You can install the development version of pdpd from
GitHub with:
# install.packages("devtools")
devtools::install_github("jacobenglert/pdpd")A popular black-box Bayesian nonparametric model is Bayesian Additive
Regression Trees (BART) (Chipman et
al. 2010). BART models can be fit
using the BART R package,
among others.
set.seed(2187)
n <- 100 # Number of observations
x <- matrix(runif(n*10), nrow = n, ncol = 10) # Matrix of predictors
colnames(x) <- paste0('x',1:ncol(x))
# True predictive function (Friedman 1991)

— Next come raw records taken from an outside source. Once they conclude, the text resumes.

(** C28: whatever a side is told, in any order, it counts its peer as authenticated only when it
    accepted a chain that is anchored in its trust anchor, linked by names and by RSA-PSS
    signatures of keys of at least 2048 bits, free of revoked certificates and ending in a device
    key, agreed a contributory secret with that key, issued and took challenges of the right
    length, and was given the tag of its own challenge under the peer's half of the derived
    key. *)
Theorem tim_auth_sound `{C : Crypto} role ks :
  au_state (auth_run ks (with_role role)) = AuthState.Authenticated ->
  exists chain anchor revoked p d own peer r,
    AcceptChain chain anchor revoked ∈ ks /\ chain_valid chain anchor revoked p
    /\ BeginKey d ∈ ks /\ CompleteKey ∈ ks /\ was_contributory (diffie_hellman d p) = true
    /\ IssueChallenge own ∈ ks /\ AcceptPeerChallenge peer ∈ ks /\ own <> peer
    /\ challenge_length_ok own = true /\ challenge_length_ok peer = true
    /\ VerifyResponse r ∈ ks
    /\ let '(low, high) := handshake_keys (diffie_hellman d p) own peer in
       r = cmac_aes128 (match role with TimRole.Client => high | TimRole.Server => low end) own.
Proof.
  intros Hs. destruct (auth_inv_run ks role) as [_ _ _ _ _ _ A].
  destruct (A Hs) as (x & own & peer & r & (c & a & rv & p & d & H1 & H2 & H3 & H4 & -> & H5) & H6).
  exists c, a, rv, p, d, own, peer, r. tauto.
Qed.
(** C27: a client and a server that hold certified keys authenticate each other: whatever state
    they start from, once each has accepted the other's chain, agreed the key and exchanged
    challenges, both have the same secret, each computes a response, and each verifies the
    other's; any other answer is refused. *)
Theorem tim_auth_mutual `{CryptoLaws} chain_c chain_s anchor_c anchor_s revoked_c revoked_s
    d_c d_s own_c own_s client server :
  au_role client = TimRole.Client -> au_role server = TimRole.Server ->
  chain_valid chain_s anchor_c revoked_c (x25519_public d_s) ->
  chain_valid chain_c anchor_s revoked_s (x25519_public d_c) ->
  was_contributory (diffie_hellman d_c (x25519_public d_s)) = true ->
  challenge_length_ok own_c = true -> challenge_length_ok own_s = true -> own_c <> own_s ->
  let client' := auth_run (handshake_calls chain_s anchor_c revoked_c d_c own_c own_s) client in
  let server' := auth_run (handshake_calls chain_c anchor_s revoked_s d_s own_s own_c) server in
  au_shared client' = au_shared server'
  /\ exists r_c r_s, compute_response client' = Ok r_c /\ compute_response server' = Ok r_s
     /\ verify_response r_s client' = (au_with_state AuthState.Authenticated client', Ok tt)
     /\ verify_response r_c server' = (au_with_state AuthState.Authenticated server', Ok tt)
     /\ forall r, (r <> r_s -> verify_response r client' = fail ChallengesDoNotMatch client')
                  /\ (r <> r_c -> verify_response r server' = fail ChallengesDoNotMatch server').
Proof.
  intros Hrc Hrs Hvs Hvc Hco Hc Hs Hn client' server'.
  assert (Ec := handshake_calls_run _ _ _ _ _ _ _ client Hvs Hco Hc Hs).
  assert (Hco' := Hco). rewrite diffie_hellman_comm in Hco'.
  assert (Es := handshake_calls_run _ _ _ _ _ _ _ server Hvc Hco' Hs Hc).
  fold client' in Ec. fold server' in Es. clearbody client' server'.
  rewrite Hrc in Ec. rewrite Hrs in Es. rewrite diffie_hellman_comm in Es. subst client' server'.
  split; [done|]. set (x := diffie_hellman d_c (x25519_public d_s)).
  set (cl := mkAuth TimRole.Client _ _ _ _ _ _). set (sv := mkAuth TimRole.Server _ _ _ _ _ _).
  assert (Kc := directional_keys_spec cl x eq_refl Hc Hs Hn).
  assert (Ks := directional_keys_spec sv x eq_refl Hs Hc (not_eq_sym Hn)).
  cbn [au_role cl sv au_own_challenge au_peer_challenge] in Kc, Ks.
  rewrite handshake_keys_comm in Ks. destruct (handshake_keys x own_c own_s) as [low high].
  exists (cmac_aes128 low own_s), (cmac_aes128 high own_c).
  assert (Vc := fun r => verify_response_spec r cl (cmac_aes128 high own_c) eq_refl
                  ltac:(by unfold expected_peer_response; rewrite Kc) (cmac_length _ _)).
  assert (Vs := fun r => verify_response_spec r sv (cmac_aes128 low own_s) eq_refl
                  ltac:(by unfold expected_peer_response; rewrite Ks) (cmac_length _ _)).
  split_and!.
  - unfold compute_response. by rewrite Kc.
  - unfold compute_response. by rewrite Ks.
  - rewrite Vc. by rewrite decide_True.
  - rewrite Vs. by rewrite decide_True.
  - intros r. split; intros Hr; [rewrite Vc|rewrite Vs]; by rewrite decide_False.
Qed.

f <- function(x) 10*sin(pi*x[,1]*x[,2]) + 20*(x[,3]-.5)^2+10*x[,4]+5*x[,5]
# Simulate outcome
y <- rnorm(n, f(x))
# Fit BART model and request 500 posterior samples
library(BART)
bartFit <- wbart(x, y, nskip = 500, ndpost = 500) After fitting a model, identify a way to obtain predictions on the training data.
dim(predict(bartFit, x))
#> *****In main of C++ for bart prediction
#> tc (threadcount): 1
#> number of bart draws: 500
#> number of trees in bart sum: 200
#> number of x columns: 10
#> from x,np,p: 10, 100
#> ***using serial code
#> [1] 500 100In the BART package, rows in the prediction represent posterior
samples. Functions in the pdpd package requires the transpose.

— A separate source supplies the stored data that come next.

(** ** The tick *)

Definition link_fresh (now : Instant.t) (a : AutoDrive) : bool :=
  match ad_last_info_at a with Some t => Instant.millis_since now t <? LINK_TIMEOUT_MS | None => false end.
Definition button_fresh (now : Instant.t) (a : AutoDrive) : bool :=
  match isb_last_seen_at (ad_isb a) with
  | Some seen => Instant.millis_since now seen <? ISB_TIMEOUT_MS
  | None => true
  end.
(** The setpoint is taken to be current: refreshed since the last tick, or within the window. *)
Definition setpoint_fresh (now : Instant.t) (a : AutoDrive) : bool :=
  negb (0 <? ad_stale_ms a) || negb (ad_command_seq a =? ad_seen_seq a)
  || match ad_seq_changed_at a with
     | Some t => Instant.millis_since now t <? ad_stale_ms a
     | None => true
     end.
Definition tick_hazard (now : Instant.t) (a : AutoDrive) : bool :=
  (ad_link_alive a && negb (link_fresh now a))
  || isb_asserted (ad_isb a) || negb (button_fresh now a)
  || (is_active (ad_status a) && negb (setpoint_fresh now a)).
(** What a stage of the tick leaves alone. *)
Record same_inputs (a a' : AutoDrive) : Prop := {
  si_info : ad_last_info_at a' = ad_last_info_at a;
  si_seen : isb_last_seen_at (ad_isb a') = isb_last_seen_at (ad_isb a);
  si_stale : ad_stale_ms a' = ad_stale_ms a;
  si_command : ad_command_seq a' = ad_command_seq a;
  si_tx : ad_last_tx_at a' = ad_last_tx_at a;
  si_required : ad_last_required_at a' = ad_last_required_at a;
  si_min : ad_min_tx_ms a' = ad_min_tx_ms a;
  si_max : ad_max_tx_ms a' = ad_max_tx_ms a
}.
Lemma stop_on_same trigger a : same_inputs a (stop_on trigger a).1.
Proof. unfold stop_on, trip_stop. destruct (trip _ _) as [l []]; by split. Qed.
Lemma same_inputs_trans a a' a'' : same_inputs a a' -> same_inputs a' a'' -> same_inputs a a''.
Proof. intros [] []. split; congruence. Qed.
Lemma tick_link_spec now a a' es :
  tick_link now a = (a', es) -> auto_inv a ->
  auto_inv a' /\ ad_link_alive a' = link_fresh now a /\ same_inputs a a' /\ ad_isb a' = ad_isb a
  /\ ad_seen_seq a' = ad_seen_seq a /\ ad_seq_changed_at a' = ad_seq_changed_at a
  /\ (stopped a -> stopped a') /\ (ad_link_alive a && negb (link_fresh now a) = true -> stopped a')
  /\ (ad_status a' = ad_status a \/ stopped a').
Proof.
  unfold tick_link. cbv zeta. change (match ad_last_info_at a with Some t => _ | None => false end)
    with (link_fresh now a).
  intros E Ha. destruct (link_fresh now a) eqn:Ef; rewrite ?andb_false_r, ?andb_true_r in *; cbn [negb] in *.
  - injection E as <- _. unfold link_fresh in Ef. destruct (ad_last_info_at a) as [t|] eqn:Et; [|done].
    split_and!; try done; [|by left]. destruct Ha as [Hr Hl _ Hc]. split; try done; [|by exists t].
    intros Hac. destruct (Hr Hac) as (H1 & H2 & H3 & _ & H4 & H5). by split_and!.
  - destruct (ad_link_alive a) eqn:Ell; injection E as <- _.
    + set (a1 := (trip_stop _ a).1). assert (Hs : stopped (set_link_alive false (enter_safe_state a1))).
      { unfold a1, trip_stop. assert (H := trip_latches SafeStopTrigger.GuidanceLinkTimeout (ad_stop a)).
        destruct (trip _ _). split_and!; done. }
      assert (Hsame : same_inputs a a1) by (unfold a1, trip_stop; destruct (trip _ _); by split).
      split_and!; try done; try (by right); try (unfold a1, trip_stop; by destruct (trip _ _)).
    + split_and!; try done; [|by left]. destruct Ha as [Hr Hl _ Hc]. split; try done.
      intros Hac. destruct (Hr Hac) as (_ & _ & _ & H & _). congruence.
Qed.
Lemma tick_button_spec now a a' es :
  tick_button now a = (a', es) -> auto_inv a ->
  auto_inv a' /\ ad_link_alive a' = ad_link_alive a /\ same_inputs a a'
  /\ ad_seen_seq a' = ad_seen_seq a /\ ad_seq_changed_at a' = ad_seq_changed_at a
  /\ (stopped a -> stopped a')
  /\ (isb_asserted (ad_isb a) || negb (button_fresh now a) = true -> stopped a')
  /\ (isb_asserted (ad_isb a') = false -> button_fresh now a' = true)
  /\ (ad_status a' = ad_status a \/ stopped a').
Proof.
  unfold tick_button. cbv zeta. set (a1 := set_isb _ a). intros E Ha.
  assert (Hf : isb_asserted (ad_isb a1) = isb_asserted (ad_isb a) || negb (button_fresh now a)
               /\ isb_last_seen_at (ad_isb a1) = isb_last_seen_at (ad_isb a)).
  { unfold button_fresh. cbn. unfold isb_tick.
    destruct (isb_last_seen_at (ad_isb a)) eqn:El; [rewrite Z.leb_antisym|by rewrite orb_false_r].
    destruct (_ <? _); cbn; [by rewrite orb_false_r|by rewrite orb_true_r]. }
  destruct Hf as [Hf Hseen]. assert (Hs1 : same_inputs a a1) by by split.
  destruct (isb_asserted (ad_isb a1)) eqn:Eb.
  - assert (Hs := stop_on_same SafeStopTrigger.IsbStop a1). assert (E' := E).
    apply (stop_on_inv _ a) in E as (H1 & H2 & H3 & H4 & H5 & H6); [|done..|apply Ha].
    rewrite E' in Hs. split_and!; try done; [by eapply same_inputs_trans| | | |by right].
    + unfold stop_on, trip_stop in E'. destruct (trip _ _) as [l []]; by injection E' as <- _.
    + unfold stop_on, trip_stop in E'. destruct (trip _ _) as [l []]; by injection E' as <- _.
    + rewrite H5, Eb. done.
  - injection E as <- _. rewrite <-Hf. split_and!; try done; [|intros _|by left].
    + destruct Ha as [Hr Hl Hh Hc]. split; try done. intros Hac.
      destruct (Hr Hac) as (H1 & _ & H3 & H4 & H5 & H6). by split_and!.
    + symmetry in Hf. apply orb_false_iff in Hf as [_ Hf]. apply negb_false_iff in Hf.
      unfold button_fresh in *. by rewrite Hseen.
Qed.
Lemma tick_application_spec now a a' es :
  tick_application now a = (a', es) -> auto_inv a ->
  auto_inv a' /\ ad_link_alive a' = ad_link_alive a /\ same_inputs a a' /\ ad_isb a' = ad_isb a
  /\ (stopped a -> stopped a')
  /\ (is_active (ad_status a) && negb (setpoint_fresh now a) = true -> stopped a')
  /\ (is_active (ad_status a') = true -> setpoint_fresh now a' = true /\ ad_seen_seq a' = ad_command_seq a')
  /\ (ad_status a' = ad_status a \/ stopped a').
Proof.
  unfold tick_application. cbv zeta. set (a1 := if negb _ then _ else a). intros E Ha.
  assert (Hi : auto_inv a1) by (unfold a1; destruct (negb _); [destruct Ha; by split|done]).
  assert (Hs1 : same_inputs a a1) by (unfold a1; destruct (negb _); by split).
  assert (Hsame : ad_status a1 = ad_status a /\ ad_link_alive a1 = ad_link_alive a /\ ad_isb a1 = ad_isb a
                  /\ ad_stop a1 = ad_stop a /\ ad_setpoint a1 = ad_setpoint a
                  /\ ad_seen_seq a1 = ad_command_seq a1).
  { unfold a1. destruct (Z.eqb_spec (ad_command_seq a) (ad_seen_seq a)); by cbn. }
  destruct Hsame as (Est & Elink & Eisb & Estop & Eset & Eseen).
  assert (Hfresh : 0 < ad_stale_ms a ->
            match ad_seq_changed_at a1 with Some t => ad_stale_ms a <=? Instant.millis_since now t | None => false end
            = negb (setpoint_fresh now a)).
  { intros Hst. unfold setpoint_fresh, a1. rewrite (proj2 (Z.ltb_lt _ _) Hst).
    destruct (_ =? _); cbn; [by destruct (ad_seq_changed_at a); [apply Z.leb_antisym|]|].
    unfold Instant.millis_since, sat_sub. rewrite Z.sub_diag.
    change (if _ <? Z.max 0 0 / 1000 then _ else _) with 0. by apply Z.leb_gt. }
  destruct ((0 <? ad_stale_ms a1) && is_active (ad_status a1) && _) eqn:Eb.
  - apply andb_true_iff in Eb as [Eb _]. assert (Hs := stop_on_same SafeStopTrigger.CommandStale a1).
    assert (E' := E). rewrite E in Hs.
    apply (stop_on_inv _ a1) in E as (H1 & H2 & H3 & H4 & H5 & H6); [|done..|apply Hi].
    split_and!; try done; [congruence|by eapply same_inputs_trans|congruence| |by right].
    destruct H2 as (_ & -> & _). done.
  - injection E as <- _. rewrite (si_stale _ _ Hs1), Est in Eb.
    assert (Hst : is_active (ad_status a) = true -> setpoint_fresh now a = true).
    { intros Hac. destruct (setpoint_fresh now a) eqn:Ef; [done|]. rewrite Hac, andb_true_r in Eb.
      destruct (Z.ltb_spec 0 (ad_stale_ms a)) as [Hpos|Hneg].
      - rewrite Hfresh in Eb by done. done.
      - unfold setpoint_fresh in Ef. by rewrite (proj2 (Z.ltb_ge _ _) Hneg) in Ef. }
    split_and!; try done.
    + intros (H1 & H2 & H3). unfold stopped. by rewrite Estop, Est, Eset.
    + rewrite andb_true_iff, negb_true_iff. intros [Hac Hf]. by rewrite Hst in Hf.
    + intros Hac. rewrite Est in Hac. split; [|done]. assert (Hf := Hst Hac).
      unfold setpoint_fresh. rewrite Eseen, Z.eqb_refl, (si_stale _ _ Hs1). cbn [negb].
      rewrite orb_false_r. destruct (Z.ltb_spec 0 (ad_stale_ms a)) as [Hpos|]; [|done].
      specialize (Hfresh Hpos). rewrite Hf in Hfresh. destruct (ad_seq_changed_at a1); [|done].
      cbn in *. apply Z.leb_gt in Hfresh. by apply Z.ltb_lt.
    + by left.
Qed.
(** A tick: what holds after it, and the frames it sends. *)
Record ticked (now : Instant.t) (claimed : bool) (a a' : AutoDrive) (frames : list AutoFrame) : Prop := {
  tk_inv : auto_inv a';
  tk_link : ad_link_alive a' = true -> link_fresh now a' = true;
  tk_button : isb_asserted (ad_isb a') = false -> button_fresh now a' = true;
  tk_fresh : is_active (ad_status a') = true -> setpoint_fresh now a' = true /\ ad_seen_seq a' = ad_command_seq a';
  tk_hazard : tick_hazard now a = true -> stopped a';
  tk_stopped : stopped a -> stopped a';
  tk_status : ad_status a' = ad_status a \/ stopped a';
  tk_min : ad_min_tx_ms a' = ad_min_tx_ms a;
  tk_max : ad_max_tx_ms a' = ad_max_tx_ms a;
  tk_commands : exists b f,
    same_inputs a b /\ ad_status b = ad_status a' /\ ad_setpoint b = ad_setpoint a'
    /\ frames = f ++ (if claimed && command_due now b then command_frames a' else [])
    /\ Forall (fun x => x.1 = PGN_REQUIRED_TRACTOR_FACILITIES) f
    /\ ad_last_tx_at a' = (if claimed && command_due now b then Some now else ad_last_tx_at a)
}.
(** The three stages that look for a fault. *)
Lemma stages_spec now a a1 e1 a2 e2 a3 e3 :
  auto_inv a -> tick_link now a = (a1, e1) -> tick_button now a1 = (a2, e2) -> tick_application now a2 = (a3, e3) ->
  auto_inv a3 /\ same_inputs a a3
  /\ (ad_link_alive a3 = true -> link_fresh now a3 = true)
  /\ (isb_asserted (ad_isb a3) = false -> button_fresh now a3 = true)
  /\ (is_active (ad_status a3) = true -> setpoint_fresh now a3 = true /\ ad_seen_seq a3 = ad_command_seq a3)
  /\ (tick_hazard now a = true -> stopped a3) /\ (stopped a -> stopped a3)
  /\ (ad_status a3 = ad_status a \/ stopped a3).
Proof.
  intros Ha E1 E2 E3.
  destruct (tick_link_spec _ _ _ _ E1 Ha) as (I1 & L1 & S1 & B1 & Q1 & T1 & K1 & H1 & R1).
  destruct (tick_button_spec _ _ _ _ E2 I1) as (I2 & L2 & S2 & Q2 & T2 & K2 & H2 & F2 & R2).
  destruct (tick_application_spec _ _ _ _ E3 I2) as (I3 & L3 & S3 & B3 & K3 & H3 & F3 & R3).
  assert (S12 := same_inputs_trans _ _ _ S1 S2). assert (S := same_inputs_trans _ _ _ S12 S3).
  split_and!; try done.
  - intros Hl. unfold link_fresh in *. rewrite (si_info _ _ S). congruence.
  - intros Hb. rewrite B3 in Hb. unfold button_fresh in *. rewrite B3. by apply F2.
  - unfold tick_hazard. rewrite !orb_true_iff. intros [[[H|H]|H]|H].
    + by apply K3, K2, H1.
    + apply K3, H2. by rewrite B1, H.
    + apply K3, H2. unfold button_fresh in *. rewrite B1, H. apply orb_true_r.
    + destruct R1 as [R1|R1]; [|by apply K3, K2]. destruct R2 as [R2|R2]; [|by apply K3].
      apply H3. rewrite R2, R1. unfold setpoint_fresh in *.
      by rewrite (si_stale _ _ S12), (si_command _ _ S12), Q2, T2, Q1, T1.
  - auto.
  - destruct R3 as [R3|R3]; [|by right]. destruct R2 as [R2|R2]; [|right; by apply K3].
    destruct R1 as [R1|R1]; [left; congruence|right; by apply K3, K2].
Qed.
Lemma auto_on_tick_spec now claimed a a' es frames at_ :
  auto_inv a -> auto_on_tick now claimed a = (a', es, frames, at_) -> ticked now claimed a a' frames.
Proof.
  intros Ha. unfold auto_on_tick.
  destruct (tick_link now a) as [a1 e1] eqn:E1. destruct (tick_button now a1) as [a2 e2] eqn:E2.
  destruct (tick_application now a2) as [a3 e3] eqn:E3. cbv zeta.
  destruct (stages_spec _ _ _ _ _ _ _ _ Ha E1 E2 E3) as (I & S & L & B & F & H & K & R).
  destruct claimed; cbn [negb].
  2:{ intros [= <- _ <- _]. split; try done; try apply S. exists a3, []. split_and!; try done. apply S. }
  unfold send_required, send_command.
  set (req := match ad_last_required_at a3 with Some t => _ | None => true end).
  set (b := if req then set_last_required_at (Some now) a3 else a3).
  set (f := if req then [(PGN_REQUIRED_TRACTOR_FACILITIES, encode_required required_facilities)] else []).
  replace (if req then _ else (a3, [])) with (b, f) by (unfold b, f; by destruct req).
  assert (Hb : command_due now b = command_due now a3 /\ command_frames b = command_frames a3
               /\ ad_last_tx_at b = ad_last_tx_at a3) by (unfold b; by destruct req).
  destruct Hb as (-> & -> & Etx).
  assert (Hc : exists c, ((if command_due now a3
                          then (set_dirty false (set_last_tx_at (Some now) b), command_frames a3) else (b, []))
               = (c, if command_due now a3 then command_frames a3 else []))
             /\ ad_last_tx_at c = (if command_due now a3 then Some now else ad_last_tx_at a)
             /\ (forall P : AutoDrive -> Prop,
                   (forall x, P x -> P (set_last_required_at (Some now) x)) ->
                   (forall x, P x -> P (set_dirty false (set_last_tx_at (Some now) x))) -> P a3 -> P c)).
  { assert (Htx : ad_last_tx_at b = ad_last_tx_at a) by (rewrite Etx; apply S).
    destruct (command_due now a3); eexists; (split_and!; [done|done|]); intros P P1 P2 P3.
    - apply P2. unfold b. destruct req; auto.
    - unfold b. destruct req; auto. }
  destruct Hc as (c & -> & Ec & Hc). intros [= <- _ <- _].
  assert (Hsame : ad_status a3 = ad_status c /\ ad_setpoint a3 = ad_setpoint c).
  { apply Hc; [| |done]; intros x [? ?]; by split. }
  split.
  - apply Hc; [| |done]; intros x Hx; same_inv Hx.
  - apply Hc; [done..|]. exact L.
  - apply Hc; [done..|]. exact B.
  - apply Hc; [done..|]. exact F.
  - apply Hc; [done..|]. exact H.
  - apply Hc; [done..|]. exact K.
  - apply Hc; [done..|]. exact R.
  - apply Hc; [done..|]. apply S.
  - apply Hc; [done..|]. apply S.
  - exists a3, f. destruct Hsame as [E4 E5]. split_and!; try done.
    + unfold command_frames, system_command. by rewrite E4, E5.
    + unfold f. destruct req; by repeat constructor.
Qed.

# Create estimated predictive function
f_hat <- function(x) {
# Make predictions (and prevent excessive printing) from the BART package
capture.output(preds <- t(predict(bartFit, x)))
return(preds)
}The bayes_pd() function is used to compute the partial dependence. It
requires the training data and the estimated predictive function (whose
columns represent posterior samples).
library(pdpd)
pd <- bayes_pd(x = x, # training data
f_hat = f_hat, # estimated predictive function
vars = 'x1', # predictor to examine
k = 20, # number of points to evaluate at
limits = c(0.025, 0.975), # posterior credible interval limits
f = f) # optionally, true predictive function for comparisonThe resulting data frame includes point (posterior mean) and pointwise credible interval estimates of the partial dependence function.
# Plot
plot(pd$est ~ pd$x1, type = 'l', ylim = c(min(pd$lcl), max(pd$ucl)))
lines(pd$lcl ~ pd$x1, type = 'l', lty = 2)
lines(pd$ucl ~ pd$x1, type = 'l', lty = 2)
lines(pd$truth ~ pd$x1, type = 'l', col = 'red')
Partial Dependence for x1
In addition to partial dependence functions, this package includes functionality for computing first and second order accumulated local effects (ALE) plots Apley 2020. These often run much faster, but the approach to computation is distinct from partial dependence.